In part one of this story:
I explained how I got back in touch with “the one that got away” — but there was something I left out.
Remember that zoom call?
The one where he started insulting me and devaluing me (and my minimalistic lifestyle) with “jokes”? Well, it didn’t stop there,
But it started with a TikTok.
…
While We Were on Zoom…
I asked him if he was on Instagram and he said he was. He said he was also on TikTok but only uses it to watch funny videos.
When I asked what kind he told me he loved dark humor and proceeded to tell me about a TikTok video in particular that he found hilarious.
This TikTok was captioned something like —
“When you go over to your emo friend’s house”
It showed a guy walking into his friend’s bedroom, where the lights were off. As he goes to turn the lights on the ceiling fan starts to turn.
All you can hear is a choking noise, along with the sound of a body hitting the wall as the fan starts spinning,
Indicating that a suicide attempt is in progress.
And he started laughing, hysterically.
He was laughing so hard he couldn’t physically speak and that spoke volumes about his character.
I don’t have TikTok and I’ve never run across this clip so I was shocked when he described it to me. I was disturbed and I was frozen.
At nineteen, I lost a friend the same way.
…
Kimmy
She was a beautiful spirit who touched a lot of people’s hearts in high school. If you didn’t remember anything else about Kimmy —
You remembered her kindness.
Kimmy was in an abusive relationship… and it got to be too much. One morning, she hung herself while her mom was out doing their laundry.
Her mom found her when she got back home.
I was in college at this point, so those of us who went to high school with Kimmy found out directly after.
I was in Spanish 101 when I got the text and saw it on Instagram.
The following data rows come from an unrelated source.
(** *** The rows a partner is shown *)

Lemma scoped_rows be q s pid row :
  honours_filters be -> answer_getDocs be q = Resolved s ->
  scoped_to pid q -> In row (rows_of s) ->
  row !! "partnerId" = Some (Js.VStr pid).
Proof.
  intros Hbe Hq Hscoped Hrow. unfold rows_of in Hrow.
  apply in_map_iff in Hrow as (d & <- & Hd).
  pose proof (Hbe q s Hq d Hd) as Hall.
  rewrite forallb_forall in Hall. specialize (Hall _ Hscoped). simpl in Hall.
  apply bool_decide_eq_true in Hall.
  unfold with_id. by apply lookup_union_Some_l.
Qed.

Lemma serving_honours store : honours_filters (serving store).
Proof.
  intros q s [= <-] d Hd. by apply filter_In in Hd as [_ Hd].
Qed.

Ltac run_scoped be :=
  rewrite role_query_partner;
  destruct (Js.nonempty _); [|intros []];
  unfold mbind, M_bind, mret, M_ret, try_catch, getDocs, await; simpl;
  match goal with
  | |- context [answer_getDocs be ?q] =>
      destruct (answer_getDocs be q) as [s|e] eqn:E; simpl; [|intros []];
      intros Hrow; apply (scoped_rows be q s); [done | done | by left |]
  end.

Lemma partners_shows_scoped : shows_scoped Partners.renderPartnersPage.
Proof.
  intros be pid row Hbe.
  unfold Partners.renderPartnersPage, Partners.partnersQuery.
  run_scoped be. exact Hrow.
Qed.

Lemma documents_shows_scoped : shows_scoped Documents.renderDocumentsPage.
Proof.
  intros be pid row Hbe.
  unfold Documents.renderDocumentsPage, Documents.documentsQuery.
  run_scoped be. exact Hrow.
Qed.

Lemma templates_shows_scoped : shows_scoped Templates.renderTemplatesPage.
Proof.
  intros be pid row Hbe.
  unfold Templates.renderTemplatesPage, Templates.templatesQuery.
  run_scoped be. exact Hrow.
Qed.

Lemma library_shows_scoped folderName :
  shows_scoped (fun userRole partnerId =>
                  DocumentsLibrary.renderPage userRole partnerId folderName).
Proof.
  intros be pid row Hbe.
  unfold DocumentsLibrary.renderPage, DocumentsLibrary.loadDocuments,
    DocumentsLibrary.loadFolders.
  pose proof (library_documentsQuery_scoped folderName "partner" (Some pid))
    as (_ & Hpartner & _). simpl in Hpartner.
  destruct (DocumentsLibrary.documentsQuery "partner" (Some pid) folderName)
    as [q|] eqn:Hq.
  - destruct (Hpartner pid q eq_refl eq_refl eq_refl) as [_ Hscoped].
    unfold mbind, M_bind, mret, M_ret, getDocs, await; simpl.
    destruct (answer_getDocs be q) as [s|e] eqn:E; simpl; [|intros []].
    destruct (answer_getDocs be DocumentsLibrary.foldersCol); simpl;
      [|intros []].
    intros Hrow. by apply (scoped_rows be q s).
  - unfold mbind, M_bind, mret, M_ret, getDocs, await; simpl.
    destruct (answer_getDocs be DocumentsLibrary.foldersCol); simpl;
      intros [].
Qed.

(** C1, the claim as stated fails on the folder page: rendering it for a
    partner with scope [acme] also reads the whole [folders] collection,
    a query without the [partnerId] filter, and the partner is shown a
    folder row that carries no [partnerId] at all. *)
Lemma partner_reads_all_folders_counterexample :
  let p := (DocumentsLibrary.renderDocumentsPage "partner" (Some "acme")
              (serving sample_store) blank).2 in
  issued p
  = [GetDocs (mkQuery "documents"
                [where_eq "partnerId" "acme"; orderBy "createdAt" "desc"]);
     GetDocs (mkQuery "folders" [])]
  /\ ~ scoped_to "acme" (mkQuery "folders" [])
  /\ exists documents folder,
       shown p = Library documents [folder]
       /\ folder !! "name" = Some (Js.VStr "Globex launch")
       /\ folder !! "partnerId" = None.
Proof.
  split; [reflexivity|]. split; [intros []|].
  eexists _, _. split; [reflexivity|]. split; reflexivity.
Qed.

(** C1, as the code builds its queries.  For [renderPartnersPage], both
    revisions of [renderDocumentsPage] and [renderTemplatesPage]: every
    read is a query; for admin and transferz no query carries a
    [partnerId] filter; for a partner with a non-null [partnerId] every
    query on the renderer's own collection (partners, documents,
    templates) carries [where("partnerId", "==", partnerId)], and such a
    query is sent whenever the id is not empty; so, on a backend that
    honours filters, the rows of that collection shown to the partner all
    have the partner's [partnerId].  The folder revision of the documents
    page reads, besides that, the [folders] collection without any
    constraint for every role. *)
Theorem role_scoped_query_construction (folderName : option string) :
  (sends_scoped Partners.renderPartnersPage "partners" ["partners"]
   /\ shows_scoped Partners.renderPartnersPage) /\
  (sends_scoped Documents.renderDocumentsPage "documents" ["documents"]
   /\ shows_scoped Documents.renderDocumentsPage) /\
  (sends_scoped Templates.renderTemplatesPage "templates" ["templates"]
   /\ shows_scoped Templates.renderTemplatesPage) /\
  (sends_scoped
     (fun userRole partnerId =>
        DocumentsLibrary.renderPage userRole partnerId folderName)
     "documents" ["documents"; "folders"]
   /\ shows_scoped
        (fun userRole partnerId =>
           DocumentsLibrary.renderPage userRole partnerId folderName)) /\
  (forall userRole partnerId be q,
     In (GetDocs q)
        (reads (DocumentsLibrary.renderPage userRole partnerId folderName) be) ->
     q_collection q = "folders" -> q_constraints q = []).
Proof.
  split; [|split; [|split; [|split]]].
  - split; [|apply partners_shows_scoped].
    apply (sends_scoped_single _ Partners.partnersQuery);
      [apply reads_partners | apply partnersQuery_scoped].
  - split; [|apply documents_shows_scoped].
    apply (sends_scoped_single _ Documents.documentsQuery);
      [apply reads_documents | apply documentsQuery_scoped].
  - split; [|apply templates_shows_scoped].
    apply (sends_scoped_single _ Templates.templatesQuery);
      [apply reads_templates | apply templatesQuery_scoped].
  - split; [apply sends_scoped_library | apply library_shows_scoped].
  - intros userRole partnerId be q Hq Hc.
    rewrite reads_library in Hq.
    pose proof (fun q0 => role_scoped_collection _ _ userRole partnerId q0
                  (library_documentsQuery_scoped folderName)) as Hcol.
    simpl in Hcol.
    destruct (DocumentsLibrary.documentsQuery userRole partnerId folderName)
      as [dq|] eqn:E.
    + specialize (Hcol dq eq_refl).
      destruct (answer_getDocs be dq); simpl in Hq.
      * destruct Hq as [[= ->]|[[= <-]|[]]]; [congruence | reflexivity].
      * destruct Hq as [[= ->]|[]]. congruence.
    + destruct Hq as [[= <-]|[]]. reflexivity.
Qed.

(** A partner's folder query is scoped, an admin's partner query is not
    filtered, and of the two sample documents partner [acme] is shown
    its own. *)
Lemma role_scoped_query_construction_witness :
  scoped_to "acme"
    (mkQuery "documents"
       [where_eq "partnerId" "acme"; where_eq "folder" "Videos";
        orderBy "createdAt" "desc"])
  /\ unfiltered (mkQuery "partners" []) = true
  /\ (with_id "d1" {[ "name" := Js.VStr "guide.pdf";
                      "partnerId" := Js.VStr "acme" ]} : document)
       !! "partnerId" = Some (Js.VStr "acme").
Proof.
  destruct (role_scoped_query_construction (Some "Videos"))
    as (_ & _ & _ & [Hlibrary _] & _).
  destruct (role_scoped_query_construction None)
    as ([Hpartners _] & [_ Hdocuments] & _).
  split; [|split].
  - destruct (Hlibrary "partner" (Some "acme") empty_backend)
      as (_ & _ & Hscoped & _).
    apply Hscoped; [left|..]; reflexivity.
  - destruct (Hpartners "admin" None empty_backend) as (_ & Hstaff & _).
    apply Hstaff; left; reflexivity.
  - apply (Hdocuments (serving sample_store) "acme").
    + apply serving_honours.
    + left. reflexivity.
Defined.

End PagesFacts.

(** ** The cached stage list *)

Module OnboardingStagesFacts.
Import Firestore OnboardingStages.

(** *** Request coalescing *)

Lemma coalesced_initial : coalesced initial.
Proof. by left. Qed.

Lemma finish_coalesced p v w ph :
  suspended w = {[p := ph]} -> coalesced (finish p v w).
Proof.
  intros Hs. left. simpl. rewrite Hs. split; [apply delete_singleton_eq | done].
Qed.

Lemma load_coalesced w :
  coalesced w -> coalesced (loadOnboardingStages w).2.
Proof.
  intros Hw. unfold loadOnboardingStages.
  destruct (cachedStages w) as [stages|] eqn:Hc; [exact Hw|].
  destruct (stagesPromise w) as [p|] eqn:Hp; [exact Hw|].
  destruct Hw as [[Hs _] | (p & ph & _ & Hp' & _)]; [|congruence].
  right. exists (next_promise w), AwaitingGetDoc. simpl.
  rewrite Hs, insert_empty. done.
Qed.

Lemma getDoc_settled_coalesced p answer w :
  coalesced w -> coalesced (getDoc_settled p answer w).
Proof.
  intros Hw. unfold getDoc_settled.
  destruct (suspended w !! p) as [[|]|] eqn:Hl; try exact Hw.
  destruct Hw as [[Hs _] | (p' & ph & Hs & Hp & Hc)].
  { rewrite Hs, lookup_empty in Hl. discriminate. }
  rewrite Hs in Hl. apply lookup_singleton_Some in Hl as [-> ->].
  destruct answer as [snap|error].
  - destruct (usable_stages snap) as [stages|].
    + by apply (finish_coalesced _ _ _ AwaitingGetDoc).
    + right. exists p, AwaitingSetDoc. simpl.
      rewrite Hs, insert_singleton_eq. done.
  - by apply (finish_coalesced _ _ _ AwaitingGetDoc).
Qed.

Lemma setDoc_settled_coalesced p answer w :
  coalesced w -> coalesced (setDoc_settled p answer w).
Proof.
  intros Hw. unfold setDoc_settled.
  destruct (suspended w !! p) as [[|]|] eqn:Hl; try exact Hw.
  destruct Hw as [[Hs _] | (p' & ph & Hs & Hp & Hc)].
  { rewrite Hs, lookup_empty in Hl. discriminate. }
  rewrite Hs in Hl. apply lookup_singleton_Some in Hl as [-> ->].
  destruct answer as [u|error];
    by apply (finish_coalesced _ _ _ AwaitingSetDoc).
Qed.

Lemma step_coalesced w e : coalesced w -> coalesced (step w e).
Proof.
  destruct e; simpl;
    [apply load_coalesced | apply getDoc_settled_coalesced
    | apply setDoc_settled_coalesced].
Qed.

Lemma run_coalesced es w : coalesced w -> coalesced (run es w).
Proof.
  revert w. induction es as [|e es IH]; intros w Hw; [exact Hw|].
  apply IH, step_coalesced, Hw.
Qed.

Lemma coalesced_in_flight w : coalesced w -> fetches_in_flight w <= 1.
Proof.
  unfold fetches_in_flight. intros [[-> _] | (p & ph & -> & _)].
  - rewrite map_filter_empty, map_size_empty. lia.
  - etrans; [apply map_subseteq_size, map_filter_subseteq|].
    by rewrite map_size_singleton.
Qed.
He and I were also friends at this point, he knew about this. He actually left campus with me that day, in support.
I went to Kimmy’s wake and funeral alone.
It was my first, and only, time attending a funeral and a wake for someone this young, as young as me. I still remember the rope marks around her neck. They tried to dress her up in a way that would cover it,
But the marks were too deep.
At the funeral, her mother began talking to her body as she lay in the casket. Kimmy and her mother weren’t just mother and daughter, they were best friends.
Watching her mother try to convince her to wake up hurt deep inside. I’d never seen something like that before — that level of grief.
Suicide is no fucking joke.
There’s absolutely nothing funny about someone attempting (or proceeding) to take their life. Nothing at all.
And it was the fact that he not only found it funny but hysterical that put the final nail in our coffin. Suddenly, I felt justified in the decision I’d made to walk away, so many years ago.
This was the moment of closure I’d been needing to let go of him and my own guilt. We had plans to meet up that upcoming weekend but I knew I wouldn’t be seeing him on Saturday.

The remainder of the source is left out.